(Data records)
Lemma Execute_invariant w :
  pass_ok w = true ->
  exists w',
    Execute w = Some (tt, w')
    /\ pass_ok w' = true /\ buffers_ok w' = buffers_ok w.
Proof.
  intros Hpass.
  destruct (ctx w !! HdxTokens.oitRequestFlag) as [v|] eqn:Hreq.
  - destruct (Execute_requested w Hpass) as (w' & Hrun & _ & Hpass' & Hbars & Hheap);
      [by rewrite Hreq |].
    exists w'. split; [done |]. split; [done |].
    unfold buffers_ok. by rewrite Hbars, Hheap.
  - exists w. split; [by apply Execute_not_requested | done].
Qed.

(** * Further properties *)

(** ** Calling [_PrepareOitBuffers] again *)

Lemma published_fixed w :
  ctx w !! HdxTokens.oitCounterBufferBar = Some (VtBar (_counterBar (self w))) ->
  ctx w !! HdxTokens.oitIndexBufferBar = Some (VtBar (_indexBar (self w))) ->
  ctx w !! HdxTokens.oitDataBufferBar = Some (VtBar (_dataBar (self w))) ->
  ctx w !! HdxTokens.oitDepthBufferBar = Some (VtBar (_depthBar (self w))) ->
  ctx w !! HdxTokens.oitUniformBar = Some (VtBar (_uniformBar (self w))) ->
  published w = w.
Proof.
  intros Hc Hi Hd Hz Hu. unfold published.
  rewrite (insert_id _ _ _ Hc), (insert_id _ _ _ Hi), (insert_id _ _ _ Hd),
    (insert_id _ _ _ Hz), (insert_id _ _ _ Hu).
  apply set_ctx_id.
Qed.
==
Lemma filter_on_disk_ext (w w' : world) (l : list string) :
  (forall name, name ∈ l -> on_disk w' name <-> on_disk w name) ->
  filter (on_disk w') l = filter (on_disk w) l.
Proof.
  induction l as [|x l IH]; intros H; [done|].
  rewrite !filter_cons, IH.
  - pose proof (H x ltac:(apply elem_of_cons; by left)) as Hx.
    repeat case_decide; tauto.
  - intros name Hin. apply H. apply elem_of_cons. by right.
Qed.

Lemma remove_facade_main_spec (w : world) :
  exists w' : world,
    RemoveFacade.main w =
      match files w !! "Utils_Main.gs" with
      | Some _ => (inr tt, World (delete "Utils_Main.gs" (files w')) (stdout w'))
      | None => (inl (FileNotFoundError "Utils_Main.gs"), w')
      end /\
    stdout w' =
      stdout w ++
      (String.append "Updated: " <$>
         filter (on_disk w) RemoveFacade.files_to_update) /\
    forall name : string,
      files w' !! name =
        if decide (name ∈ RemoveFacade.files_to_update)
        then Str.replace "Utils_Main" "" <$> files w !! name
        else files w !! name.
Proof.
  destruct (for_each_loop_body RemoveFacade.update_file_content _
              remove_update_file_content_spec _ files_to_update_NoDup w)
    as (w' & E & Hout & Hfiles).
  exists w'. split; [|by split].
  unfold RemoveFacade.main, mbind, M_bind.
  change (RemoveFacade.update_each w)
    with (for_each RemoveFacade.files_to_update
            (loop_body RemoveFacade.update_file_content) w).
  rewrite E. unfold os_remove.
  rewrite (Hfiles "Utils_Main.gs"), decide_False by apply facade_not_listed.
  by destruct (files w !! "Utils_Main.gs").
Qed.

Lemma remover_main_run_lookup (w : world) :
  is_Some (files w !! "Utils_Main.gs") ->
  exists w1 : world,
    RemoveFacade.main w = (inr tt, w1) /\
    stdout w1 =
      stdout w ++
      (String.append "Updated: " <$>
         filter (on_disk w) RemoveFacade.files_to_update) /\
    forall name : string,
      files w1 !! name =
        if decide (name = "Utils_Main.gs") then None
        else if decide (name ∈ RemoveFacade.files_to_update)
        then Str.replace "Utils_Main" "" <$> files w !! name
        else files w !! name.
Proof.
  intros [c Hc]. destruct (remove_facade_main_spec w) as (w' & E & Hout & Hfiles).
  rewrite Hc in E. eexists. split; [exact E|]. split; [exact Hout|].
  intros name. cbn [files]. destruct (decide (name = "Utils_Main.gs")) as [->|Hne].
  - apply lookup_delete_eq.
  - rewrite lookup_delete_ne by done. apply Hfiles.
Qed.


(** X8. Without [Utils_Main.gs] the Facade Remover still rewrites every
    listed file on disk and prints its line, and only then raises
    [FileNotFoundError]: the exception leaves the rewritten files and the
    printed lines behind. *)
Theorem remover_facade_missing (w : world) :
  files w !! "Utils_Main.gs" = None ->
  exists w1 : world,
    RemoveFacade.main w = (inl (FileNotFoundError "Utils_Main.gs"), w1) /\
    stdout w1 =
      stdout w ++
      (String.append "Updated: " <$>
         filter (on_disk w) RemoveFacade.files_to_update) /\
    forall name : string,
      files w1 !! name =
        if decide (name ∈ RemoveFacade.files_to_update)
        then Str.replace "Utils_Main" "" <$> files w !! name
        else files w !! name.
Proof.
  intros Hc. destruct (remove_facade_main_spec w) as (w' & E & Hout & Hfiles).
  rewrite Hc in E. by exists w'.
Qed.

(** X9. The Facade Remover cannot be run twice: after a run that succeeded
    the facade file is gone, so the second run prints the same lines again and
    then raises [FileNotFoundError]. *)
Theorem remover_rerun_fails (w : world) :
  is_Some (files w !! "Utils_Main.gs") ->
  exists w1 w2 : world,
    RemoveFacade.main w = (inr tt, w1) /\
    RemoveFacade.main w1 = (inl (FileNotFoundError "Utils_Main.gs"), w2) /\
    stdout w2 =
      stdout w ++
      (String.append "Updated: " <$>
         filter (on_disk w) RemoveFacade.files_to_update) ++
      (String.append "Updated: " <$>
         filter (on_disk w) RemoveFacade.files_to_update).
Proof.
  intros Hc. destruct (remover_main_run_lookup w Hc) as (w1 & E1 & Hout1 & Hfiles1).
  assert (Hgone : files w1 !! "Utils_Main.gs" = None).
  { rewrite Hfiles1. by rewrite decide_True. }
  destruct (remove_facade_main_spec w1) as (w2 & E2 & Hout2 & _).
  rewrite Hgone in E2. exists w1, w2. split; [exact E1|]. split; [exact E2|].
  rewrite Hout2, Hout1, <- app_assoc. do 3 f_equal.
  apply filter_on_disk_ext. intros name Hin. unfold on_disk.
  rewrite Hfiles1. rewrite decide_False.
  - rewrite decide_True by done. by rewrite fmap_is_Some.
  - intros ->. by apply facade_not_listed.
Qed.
* * *
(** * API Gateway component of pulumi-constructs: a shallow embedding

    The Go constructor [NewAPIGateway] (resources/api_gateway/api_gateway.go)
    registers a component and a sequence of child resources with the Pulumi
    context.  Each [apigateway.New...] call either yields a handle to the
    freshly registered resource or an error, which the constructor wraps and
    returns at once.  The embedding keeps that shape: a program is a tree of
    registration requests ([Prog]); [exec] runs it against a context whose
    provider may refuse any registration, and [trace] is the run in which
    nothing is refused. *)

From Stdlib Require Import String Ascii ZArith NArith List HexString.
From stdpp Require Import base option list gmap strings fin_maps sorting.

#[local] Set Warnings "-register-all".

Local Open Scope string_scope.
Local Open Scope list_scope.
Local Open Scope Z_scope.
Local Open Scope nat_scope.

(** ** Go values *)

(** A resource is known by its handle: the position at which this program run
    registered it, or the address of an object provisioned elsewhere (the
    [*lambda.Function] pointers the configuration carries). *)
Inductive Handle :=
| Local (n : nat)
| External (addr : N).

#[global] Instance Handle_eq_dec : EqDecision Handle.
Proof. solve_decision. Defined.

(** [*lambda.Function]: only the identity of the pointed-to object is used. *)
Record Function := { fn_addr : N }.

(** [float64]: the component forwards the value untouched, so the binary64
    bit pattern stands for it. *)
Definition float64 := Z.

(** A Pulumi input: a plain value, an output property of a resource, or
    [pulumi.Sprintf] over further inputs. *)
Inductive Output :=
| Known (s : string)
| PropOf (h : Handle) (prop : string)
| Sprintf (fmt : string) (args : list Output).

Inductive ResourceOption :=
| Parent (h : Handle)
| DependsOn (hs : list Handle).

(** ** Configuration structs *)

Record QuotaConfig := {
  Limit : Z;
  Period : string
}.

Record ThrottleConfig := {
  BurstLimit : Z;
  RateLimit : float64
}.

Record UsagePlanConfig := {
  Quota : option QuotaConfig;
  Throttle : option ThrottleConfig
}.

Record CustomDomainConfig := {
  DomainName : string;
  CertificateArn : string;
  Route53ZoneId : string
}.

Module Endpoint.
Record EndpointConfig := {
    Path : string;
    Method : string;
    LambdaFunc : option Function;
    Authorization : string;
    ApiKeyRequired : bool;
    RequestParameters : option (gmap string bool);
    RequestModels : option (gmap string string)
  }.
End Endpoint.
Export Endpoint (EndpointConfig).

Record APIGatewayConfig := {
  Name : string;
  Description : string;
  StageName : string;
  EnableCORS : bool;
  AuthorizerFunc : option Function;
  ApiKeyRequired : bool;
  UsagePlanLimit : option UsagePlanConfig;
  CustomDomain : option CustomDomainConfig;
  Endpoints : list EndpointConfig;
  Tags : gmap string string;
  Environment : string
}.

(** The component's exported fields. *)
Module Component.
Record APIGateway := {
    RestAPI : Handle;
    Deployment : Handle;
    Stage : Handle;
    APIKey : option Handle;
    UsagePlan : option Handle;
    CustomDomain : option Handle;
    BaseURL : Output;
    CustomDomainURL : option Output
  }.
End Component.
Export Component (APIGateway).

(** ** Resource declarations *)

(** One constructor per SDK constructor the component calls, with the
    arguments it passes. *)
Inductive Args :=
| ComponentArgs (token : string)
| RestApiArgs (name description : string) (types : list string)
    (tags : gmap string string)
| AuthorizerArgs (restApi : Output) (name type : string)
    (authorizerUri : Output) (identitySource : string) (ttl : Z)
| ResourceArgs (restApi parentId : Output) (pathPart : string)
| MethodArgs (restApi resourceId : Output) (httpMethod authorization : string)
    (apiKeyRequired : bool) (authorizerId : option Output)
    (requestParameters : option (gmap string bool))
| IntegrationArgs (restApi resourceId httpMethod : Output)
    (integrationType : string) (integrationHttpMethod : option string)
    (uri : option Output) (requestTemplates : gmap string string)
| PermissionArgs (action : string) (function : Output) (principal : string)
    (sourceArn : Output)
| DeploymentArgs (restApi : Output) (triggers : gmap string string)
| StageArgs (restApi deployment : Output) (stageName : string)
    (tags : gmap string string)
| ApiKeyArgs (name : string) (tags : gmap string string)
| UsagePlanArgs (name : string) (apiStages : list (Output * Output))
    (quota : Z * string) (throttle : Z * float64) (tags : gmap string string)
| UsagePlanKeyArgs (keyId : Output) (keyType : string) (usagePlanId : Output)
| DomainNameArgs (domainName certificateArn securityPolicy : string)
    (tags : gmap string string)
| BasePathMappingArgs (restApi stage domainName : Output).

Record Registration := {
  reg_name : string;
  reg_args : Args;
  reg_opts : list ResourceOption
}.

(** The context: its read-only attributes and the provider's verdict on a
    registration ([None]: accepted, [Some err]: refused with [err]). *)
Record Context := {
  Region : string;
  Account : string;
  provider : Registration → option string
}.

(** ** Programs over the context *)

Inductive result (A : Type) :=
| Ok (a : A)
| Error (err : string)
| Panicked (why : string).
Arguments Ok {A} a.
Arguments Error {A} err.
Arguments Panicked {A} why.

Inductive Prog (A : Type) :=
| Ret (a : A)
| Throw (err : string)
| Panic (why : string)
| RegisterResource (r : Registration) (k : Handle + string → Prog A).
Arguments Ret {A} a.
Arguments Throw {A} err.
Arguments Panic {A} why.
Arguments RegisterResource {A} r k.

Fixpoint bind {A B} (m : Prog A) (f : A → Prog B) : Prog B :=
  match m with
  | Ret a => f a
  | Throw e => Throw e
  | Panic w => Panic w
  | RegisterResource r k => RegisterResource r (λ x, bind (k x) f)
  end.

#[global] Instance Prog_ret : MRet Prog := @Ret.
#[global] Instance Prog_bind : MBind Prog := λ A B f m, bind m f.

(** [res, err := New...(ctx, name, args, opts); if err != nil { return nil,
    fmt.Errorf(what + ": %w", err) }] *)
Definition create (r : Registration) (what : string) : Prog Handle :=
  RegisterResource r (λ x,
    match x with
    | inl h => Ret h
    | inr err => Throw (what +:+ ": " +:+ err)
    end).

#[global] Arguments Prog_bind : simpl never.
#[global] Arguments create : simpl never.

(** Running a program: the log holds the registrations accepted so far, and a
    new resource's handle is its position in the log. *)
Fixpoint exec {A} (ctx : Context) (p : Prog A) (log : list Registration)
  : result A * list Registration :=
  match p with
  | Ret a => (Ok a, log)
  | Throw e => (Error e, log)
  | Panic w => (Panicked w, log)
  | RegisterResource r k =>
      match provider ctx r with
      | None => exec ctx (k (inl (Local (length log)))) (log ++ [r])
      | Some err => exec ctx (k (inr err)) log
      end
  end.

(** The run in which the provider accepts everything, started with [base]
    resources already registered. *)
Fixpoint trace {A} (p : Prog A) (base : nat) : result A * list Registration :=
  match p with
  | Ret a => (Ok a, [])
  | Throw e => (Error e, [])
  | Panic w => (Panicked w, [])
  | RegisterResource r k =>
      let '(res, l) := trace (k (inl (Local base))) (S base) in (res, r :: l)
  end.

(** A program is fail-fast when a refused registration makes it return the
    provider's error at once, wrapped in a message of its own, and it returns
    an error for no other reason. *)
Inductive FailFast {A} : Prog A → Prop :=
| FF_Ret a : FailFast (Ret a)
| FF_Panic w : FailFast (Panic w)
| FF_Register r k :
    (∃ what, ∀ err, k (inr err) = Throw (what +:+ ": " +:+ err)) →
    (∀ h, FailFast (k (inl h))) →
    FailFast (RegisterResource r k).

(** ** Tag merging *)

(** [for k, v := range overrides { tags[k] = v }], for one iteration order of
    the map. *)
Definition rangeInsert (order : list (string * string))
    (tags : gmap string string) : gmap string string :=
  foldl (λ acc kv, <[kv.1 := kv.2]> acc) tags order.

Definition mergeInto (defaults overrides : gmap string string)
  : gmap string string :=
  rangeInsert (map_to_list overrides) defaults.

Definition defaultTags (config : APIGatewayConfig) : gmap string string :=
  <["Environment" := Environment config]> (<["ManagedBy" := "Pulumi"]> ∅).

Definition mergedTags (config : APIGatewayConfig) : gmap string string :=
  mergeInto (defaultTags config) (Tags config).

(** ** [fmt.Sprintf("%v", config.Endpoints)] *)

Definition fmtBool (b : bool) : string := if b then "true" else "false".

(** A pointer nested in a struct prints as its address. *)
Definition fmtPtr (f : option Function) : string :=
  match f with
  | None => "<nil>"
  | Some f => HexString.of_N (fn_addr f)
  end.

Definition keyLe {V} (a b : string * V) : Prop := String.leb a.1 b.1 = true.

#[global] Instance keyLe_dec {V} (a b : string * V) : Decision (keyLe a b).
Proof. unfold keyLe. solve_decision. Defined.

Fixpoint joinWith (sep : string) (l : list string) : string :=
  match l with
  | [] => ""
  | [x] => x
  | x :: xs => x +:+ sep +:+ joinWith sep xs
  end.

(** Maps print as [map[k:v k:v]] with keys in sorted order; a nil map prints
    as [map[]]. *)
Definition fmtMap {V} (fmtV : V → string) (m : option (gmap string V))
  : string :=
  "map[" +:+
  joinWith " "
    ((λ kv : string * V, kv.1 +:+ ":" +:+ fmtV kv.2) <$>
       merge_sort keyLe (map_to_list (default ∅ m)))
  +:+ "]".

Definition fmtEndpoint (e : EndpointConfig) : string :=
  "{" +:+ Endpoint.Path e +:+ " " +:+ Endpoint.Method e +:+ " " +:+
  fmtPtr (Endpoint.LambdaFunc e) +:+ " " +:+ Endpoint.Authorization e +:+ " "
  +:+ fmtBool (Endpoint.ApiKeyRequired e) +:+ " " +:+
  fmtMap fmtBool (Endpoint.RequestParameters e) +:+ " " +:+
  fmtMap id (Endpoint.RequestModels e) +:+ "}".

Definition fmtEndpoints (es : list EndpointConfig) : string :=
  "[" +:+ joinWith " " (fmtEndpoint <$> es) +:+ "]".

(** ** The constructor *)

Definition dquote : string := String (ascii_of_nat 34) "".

The task: From the records above, print only the lines between the one holding "Fixpoint joinWith (sep" and the one holding "as [map[]]. *)", inclusive, exactly as they stand.

Answer to the problem:
Fixpoint joinWith (sep : string) (l : list string) : string :=
  match l with
  | [] => ""
  | [x] => x
  | x :: xs => x +:+ sep +:+ joinWith sep xs
  end.

(** Maps print as [map[k:v k:v]] with keys in sorted order; a nil map prints
    as [map[]]. *)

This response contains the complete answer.